(* ===== verification/Readable.v ===== *)
(** Readable streams (moli-streams, [readable/mod.rs],
    [readable/default_controller.rs], [readable/iterator.rs]): the lifecycle
    and access plans, the pull scheduler with the renderer function that
    applies it ([maybe_pull_stream] and the settlement callbacks of
    [stream_adapter/readable.rs]), and the async iterator with the operation
    queue that drives it ([stream_objects/async_iterator.rs]). *)
From stdpp Require Import base list numbers option relations.
From S2P Require Import Prelude.

#[local] Open Scope N_scope.

(** ** Lifecycle *)
Inductive ReadableState := Readable | Closed | Errored.

#[global] Instance ReadableState_eq_dec : EqDecision ReadableState.
Proof. solve_decision. Defined.

Definition from_storage (closed has_stored_error : bool) : ReadableState :=
  if has_stored_error then Errored else if closed then Closed else Readable.

Definition is_readable (s : ReadableState) : bool :=
  match s with Readable => true | _ => false end.

Record ReadableSnapshot := {
  state : ReadableState;
  close_requested : bool;
  queue_empty : bool;
  pending_read_count : N }.

Inductive EnqueuePlan := EnqueueContinue | EnqueueReject.
Inductive CloseRequestPlan := CloseRequest | CloseIgnore.
Inductive FinishClosePlan := CloseFinish | CloseWait.
Inductive ErrorPlan := ErrorError | ErrorIgnore.
Inductive ReadStartPlan := ReadContinue | ReadResolveDone | ReadRejectStoredError.
Inductive ClosedPromisePlan := ClosedWait | ClosedResolve | ClosedRejectStoredError.
Inductive CancelPlan :=
  | CancelRunAlgorithm (finish_requested_close : bool)
  | CancelResolve
  | CancelRejectStoredError.

Definition plan_enqueue (s : ReadableSnapshot) : EnqueuePlan :=
  if is_readable s.(state) && negb s.(close_requested) then EnqueueContinue else EnqueueReject.

Definition plan_request_close (s : ReadableSnapshot) : CloseRequestPlan :=
  if is_readable s.(state) && negb s.(close_requested) then CloseRequest else CloseIgnore.

Definition plan_finish_close (s : ReadableSnapshot) : FinishClosePlan :=
  if is_readable s.(state) && s.(close_requested) && s.(queue_empty)
  then CloseFinish else CloseWait.

Definition plan_error (s : ReadableSnapshot) : ErrorPlan :=
  if is_readable s.(state) then ErrorError else ErrorIgnore.

Definition plan_read_start (s : ReadableSnapshot) : ReadStartPlan :=
  match s.(state) with
  | Readable => ReadContinue
  | Closed => ReadResolveDone
  | Errored => ReadRejectStoredError
  end.

Definition plan_closed_promise (s : ReadableSnapshot) : ClosedPromisePlan :=
  match s.(state) with
  | Readable => ClosedWait
  | Closed => ClosedResolve
  | Errored => ClosedRejectStoredError
  end.

Definition plan_cancel (s : ReadableSnapshot) : CancelPlan :=
  match s.(state) with
  | Closed => CancelResolve
  | Errored => CancelRejectStoredError
  | Readable => CancelRunAlgorithm s.(close_requested)
  end.

(** ** Locks *)
Inductive ReadableKind := KindDefault | KindByte.

Definition from_byte_stream (byte_stream : bool) : ReadableKind :=
  if byte_stream then KindByte else KindDefault.

Inductive ReaderKind := ReaderDefault | ReaderByob.

Record ReadableAccessSnapshot := { locked : bool; disturbed : bool }.

Record ReadableAccessTransition := {
  access_source : ReadableAccessSnapshot;
  access_next : ReadableAccessSnapshot }.

Definition locked_transition (s : ReadableAccessSnapshot) (l : bool)
    : ReadableAccessTransition :=
  {| access_source := s; access_next := {| locked := l; disturbed := s.(disturbed) |} |}.

Inductive ReadableLockPlan := LockLock (t : ReadableAccessTransition) | LockRejectLocked.

Definition plan_lock (s : ReadableAccessSnapshot) : ReadableLockPlan :=
  if s.(locked) then LockRejectLocked else LockLock (locked_transition s true).

Inductive AcquireReaderPlan :=
  | Acquire (t : ReadableAccessTransition)
  | AcquireRejectLocked
  | AcquireRejectIncompatibleByob.

Definition incompatible_byob (reader : ReaderKind) (stream : ReadableKind) : bool :=
  match reader, stream with ReaderByob, KindDefault => true | _, _ => false end.

Definition plan_get_reader (s : ReadableAccessSnapshot) (reader : ReaderKind)
    (stream : ReadableKind) : AcquireReaderPlan :=
  if s.(locked) then AcquireRejectLocked
  else if incompatible_byob reader stream then AcquireRejectIncompatibleByob
  else Acquire (locked_transition s true).

Definition plan_reader_constructor (s : ReadableAccessSnapshot) (reader : ReaderKind)
    (stream : ReadableKind) : AcquireReaderPlan :=
  if incompatible_byob reader stream then AcquireRejectIncompatibleByob
  else if s.(locked) then AcquireRejectLocked
  else Acquire (locked_transition s true).

Inductive CancelEntryPlan := CancelEntryContinue | CancelEntryRejectLocked.

Definition plan_cancel_entry (s : ReadableAccessSnapshot) : CancelEntryPlan :=
  if s.(locked) then CancelEntryRejectLocked else CancelEntryContinue.

Definition plan_disturb (s : ReadableAccessSnapshot) : ReadableAccessTransition :=
  {| access_source := s; access_next := {| locked := s.(locked); disturbed := true |} |}.

Definition plan_unlock (s : ReadableAccessSnapshot) : ReadableAccessTransition :=
  locked_transition s false.

Record ReaderReleaseSnapshot := {
  attached : bool;
  access : ReadableAccessSnapshot;
  stream_kind : ReadableKind;
  stream_closed : bool;
  has_pending_closed_request : bool }.

Definition release_detached : ReaderReleaseSnapshot :=
  {| attached := false; access := {| locked := false; disturbed := false |};
     stream_kind := KindDefault; stream_closed := false;
     has_pending_closed_request := false |}.

Definition release_attached (access : ReadableAccessSnapshot) (stream_kind : ReadableKind)
    (stream_closed has_pending_closed_request : bool) : ReaderReleaseSnapshot :=
  {| attached := true; access := access; stream_kind := stream_kind;
     stream_closed := stream_closed;
     has_pending_closed_request := has_pending_closed_request |}.

Inductive ReleasedReaderClosedPromisePlan := RejectExisting | ReplaceWithRejected | CreateRejected.

Inductive ReleaseReaderPlan :=
  | AlreadyReleased
  | Release (access : ReadableAccessTransition) (release_byte_controller : bool)
      (closed_promise : ReleasedReaderClosedPromisePlan).

Definition release_plan (s : ReaderReleaseSnapshot) : ReleaseReaderPlan :=
  if negb s.(attached) then AlreadyReleased
  else
    let closed_promise :=
      if s.(stream_closed) then ReplaceWithRejected
      else if s.(has_pending_closed_request) then RejectExisting
      else CreateRejected in
    Release (plan_unlock s.(access))
      (match s.(stream_kind) with KindByte => true | KindDefault => false end)
      closed_promise.

(** Acquiring a reader and releasing it gives the lock back and touches
    nothing else, through either entry point. *)
Lemma acquire_release_roundtrip s reader stream t closed pending :
  plan_get_reader s reader stream = Acquire t ∨
  plan_reader_constructor s reader stream = Acquire t →
  access_source t = s ∧ locked s = false ∧
  ∃ u p, release_plan (release_attached (access_next t) stream closed pending) = Release u
           (match stream with KindByte => true | KindDefault => false end) p ∧
         access_next u = s.
Proof.
  unfold plan_get_reader, plan_reader_constructor, release_plan.
  destruct s as [l d]; simpl. destruct l, (incompatible_byob reader stream); simpl;
    intros [H|H]; simplify_eq; (split; [done|]; split; [done|]);
    by destruct closed, pending; eexists _, _.
Qed.

(** The two entry points differ only in which of two errors they report. *)
Lemma reader_entry_points_agree s reader stream :
  plan_get_reader s reader stream = plan_reader_constructor s reader stream ∨
  (locked s = true ∧ incompatible_byob reader stream = true ∧
   plan_get_reader s reader stream = AcquireRejectLocked ∧
   plan_reader_constructor s reader stream = AcquireRejectIncompatibleByob).
Proof.
  unfold plan_get_reader, plan_reader_constructor.
  destruct (locked s), (incompatible_byob reader stream); auto.
Qed.

(** ** Pull scheduling *)
Module Pull.

Record PullState := { started : bool; pulling : bool; pull_again : bool }.

Definition mark_started (p : PullState) : PullState :=
  {| started := true; pulling := p.(pulling); pull_again := p.(pull_again) |}.
(* ===== verification/Writable.v ===== *)
(** Writable streams (moli-streams, [writable/mod.rs],
    [writable/erroring.rs], [writable/writer.rs],
    [writable/default_controller.rs]): lifecycle, error, writer-promise and
    pump plans.  The stream that applies them is in [WritableSink]. *)
From Stdlib Require Import SpecFloat.
From stdpp Require Import base list numbers option.
From S2P Require Import Prelude StreamQueue.
Import F64.

#[local] Open Scope N_scope.

Inductive WritableState := Writable | Erroring | Closed | Errored.

#[global] Instance WritableState_eq_dec : EqDecision WritableState.
Proof. solve_decision. Defined.

Definition from_storage (closed erroring errored : bool) : WritableState :=
  if errored then Errored else if erroring then Erroring
  else if closed then Closed else Writable.

Inductive WritableKind := KindSink | KindTransform.

(** ** erroring.rs *)
Inductive PendingAbortState := AbortNone | InitiatedErroring | AlreadyErroring.

Definition is_pending (a : PendingAbortState) : bool :=
  match a with AbortNone => false | _ => true end.

Inductive AbortPlan :=
  | AbortResolve
  | AbortReusePending
  | AbortCreatePending (was_already_erroring start_erroring : bool).

Inductive ErrorPlan := ErrorIgnore | ErrorStart (finish_immediately : bool).

Inductive FinishErroringPlan :=
  | FinishIgnore | FinishWait | FinishWithoutAbort | FinishAndRejectAbort | FinishAndRunAbort.

Inductive CloseOutcome := CloseFulfilled | CloseRejected.

Inductive CloseSettlementPlan :=
  | SettleClose (clear_stored_error resolve_pending_abort : bool)
  | SettleReject (reject_pending_abort : bool).

Record ErroringSnapshot := {
  e_state : WritableState;
  e_start_pending : bool;
  e_operation_in_flight : bool;
  e_pending_abort : PendingAbortState }.

(** The last arm of the code is [unreachable!()]. *)
Definition plan_abort (e : ErroringSnapshot) : run AbortPlan :=
  match e.(e_state) with
  | Closed | Errored => Ret AbortResolve
  | _ =>
      if is_pending e.(e_pending_abort) then Ret AbortReusePending
      else
        match e.(e_state) with
        | Writable => Ret (AbortCreatePending false true)
        | Erroring => Ret (AbortCreatePending true false)
        | Closed | Errored => Panic
        end
  end.

Definition plan_error (e : ErroringSnapshot) : ErrorPlan :=
  match e.(e_state) with
  | Writable => ErrorStart (negb e.(e_start_pending) && negb e.(e_operation_in_flight))
  | _ => ErrorIgnore
  end.

Definition plan_finish (e : ErroringSnapshot) : FinishErroringPlan :=
  match e.(e_state) with
  | Erroring =>
      if e.(e_start_pending) || e.(e_operation_in_flight) then FinishWait
      else
        match e.(e_pending_abort) with
        | AbortNone => FinishWithoutAbort
        | InitiatedErroring => FinishAndRunAbort
        | AlreadyErroring => FinishAndRejectAbort
        end
  | _ => FinishIgnore
  end.

(** With the [debug_assert!] on the state. *)
Definition plan_close_settlement (e : ErroringSnapshot) (outcome : CloseOutcome)
    : run CloseSettlementPlan :=
  match e.(e_state) with
  | Writable | Erroring =>
      Ret match outcome with
          | CloseFulfilled =>
              SettleClose (bool_decide (e.(e_state) = Erroring)) (is_pending e.(e_pending_abort))
          | CloseRejected => SettleReject (is_pending e.(e_pending_abort))
          end
  | _ => Panic
  end.

(** ** mod.rs *)
Record WritableSnapshot := {
  state : WritableState;
  kind : WritableKind;
  locked : bool;
  close_requested : bool;
  start_pending : bool;
  pending_write_count : N;
  transform_close_in_flight : bool;
  operation_in_flight : bool;
  pending_abort : PendingAbortState;
  strategy : StrategySnapshot }.

Definition erroring (s : WritableSnapshot) : ErroringSnapshot :=
  {| e_state := s.(state); e_start_pending := s.(start_pending);
     e_operation_in_flight := s.(operation_in_flight) || s.(transform_close_in_flight);
     e_pending_abort := s.(pending_abort) |}.

Inductive AcquireWriterPlan := AcquireWriter | AcquireRejectLocked.

Definition access_plan_acquire (locked : bool) : AcquireWriterPlan :=
  if locked then AcquireRejectLocked else AcquireWriter.

Definition plan_acquire_writer (s : WritableSnapshot) : AcquireWriterPlan :=
  if s.(locked) then AcquireRejectLocked else AcquireWriter.

Inductive UnlockedEntryPlan := EntryContinue | EntryRejectLocked.

Definition plan_unlocked_abort_entry (s : WritableSnapshot) : UnlockedEntryPlan :=
  if s.(locked) then EntryRejectLocked else EntryContinue.

Inductive UnlockedCloseEntryPlan :=
  CloseEntryContinue | CloseEntryRejectLocked | CloseEntryRejectErrored.

Definition plan_unlocked_close_entry (s : WritableSnapshot) : UnlockedCloseEntryPlan :=
  if s.(locked) then CloseEntryRejectLocked
  else match s.(state) with Errored => CloseEntryRejectErrored | _ => CloseEntryContinue end.

Definition is_error_state (s : WritableState) : bool :=
  match s with Erroring | Errored => true | _ => false end.

Inductive WriteEntryPlan := WriteEntryContinue | WriteEntryRejectStoredError.

Definition plan_writer_write_entry (s : WritableSnapshot) : WriteEntryPlan :=
  if is_error_state s.(state) then WriteEntryRejectStoredError else WriteEntryContinue.

Definition plan_internal_write_entry (s : WritableSnapshot) : WriteEntryPlan :=
  if is_error_state s.(state) then WriteEntryRejectStoredError else WriteEntryContinue.

Inductive WriteAfterSizePlan :=
  | AfterSizeContinue | AfterSizeRejectReleasedWriter
  | AfterSizeRejectStoredError | AfterSizeRejectClosingOrClosed.

Definition plan_write_after_size (s : WritableSnapshot) (owner_is_current : bool)
    : WriteAfterSizePlan :=
  if negb owner_is_current then AfterSizeRejectReleasedWriter
  else if is_error_state s.(state) then AfterSizeRejectStoredError
  else if s.(close_requested) || bool_decide (s.(state) = Closed)
  then AfterSizeRejectClosingOrClosed
  else AfterSizeContinue.

Inductive WriteRoutePlan := RouteTransform | RouteQueueSink.

Definition plan_write_route (s : WritableSnapshot) : WriteRoutePlan :=
  match s.(kind) with KindTransform => RouteTransform | KindSink => RouteQueueSink end.

Inductive ClosePlan :=
  | RejectAlreadyRequested | RejectTerminal | RequestAndQueueForErroring
  | RequestTransform | RequestAndQueueSink.

Definition plan_close (s : WritableSnapshot) : ClosePlan :=
  if s.(close_requested) || bool_decide (s.(state) = Closed) then RejectAlreadyRequested
  else
    match s.(state) with
    | Errored => RejectTerminal
    | Erroring => RequestAndQueueForErroring
    | _ => match s.(kind) with
           | KindTransform => RequestTransform
           | KindSink => RequestAndQueueSink
           end
    end.

Inductive CloseWithErrorPropagationPlan :=
  PropagationResolve | PropagationRejectStoredError | PropagationClose.

Definition plan_close_with_error_propagation (s : WritableSnapshot)
    : CloseWithErrorPropagationPlan :=
  if s.(close_requested) || bool_decide (s.(state) = Closed) then PropagationResolve
  else if is_error_state s.(state) then PropagationRejectStoredError
  else PropagationClose.

Inductive DesiredSizePlan := DesiredNull | DesiredZero | DesiredValue (v : f64).

Definition plan_desired_size (s : WritableSnapshot) : DesiredSizePlan :=
  match s.(state) with
  | Erroring | Errored => DesiredNull
  | Closed => DesiredZero
  | Writable => DesiredValue (desired_size s.(strategy))
  end.

(** A close that [plan_close] would refuse is a success for a pipe exactly
    when it was requested or has happened; otherwise both go ahead. *)
Lemma close_propagation_agrees s :
  match plan_close_with_error_propagation s with
  | PropagationResolve => plan_close s = RejectAlreadyRequested
  | PropagationRejectStoredError =>
      plan_close s = RejectTerminal ∨ plan_close s = RequestAndQueueForErroring
  | PropagationClose => plan_close s = RequestTransform ∨ plan_close s = RequestAndQueueSink
  end.
Proof.
  unfold plan_close_with_error_propagation, plan_close.
  destruct (close_requested s), (state s), (kind s); simpl; auto.
Qed.

(** ** writer.rs *)
Inductive PromiseResidenceState :=
  ResidenceMissing | ResidencePending | ResidenceFulfilled | ResidenceRejected.
Inductive InitialPromiseState :=
  InitialPending | InitialFulfilled | InitialRejectedStoredError.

== == ==

_Instructions for the task_
Some lines of the data above may hold the word "AbortPlan"; state how many do, and give only that number.

_Task response_
2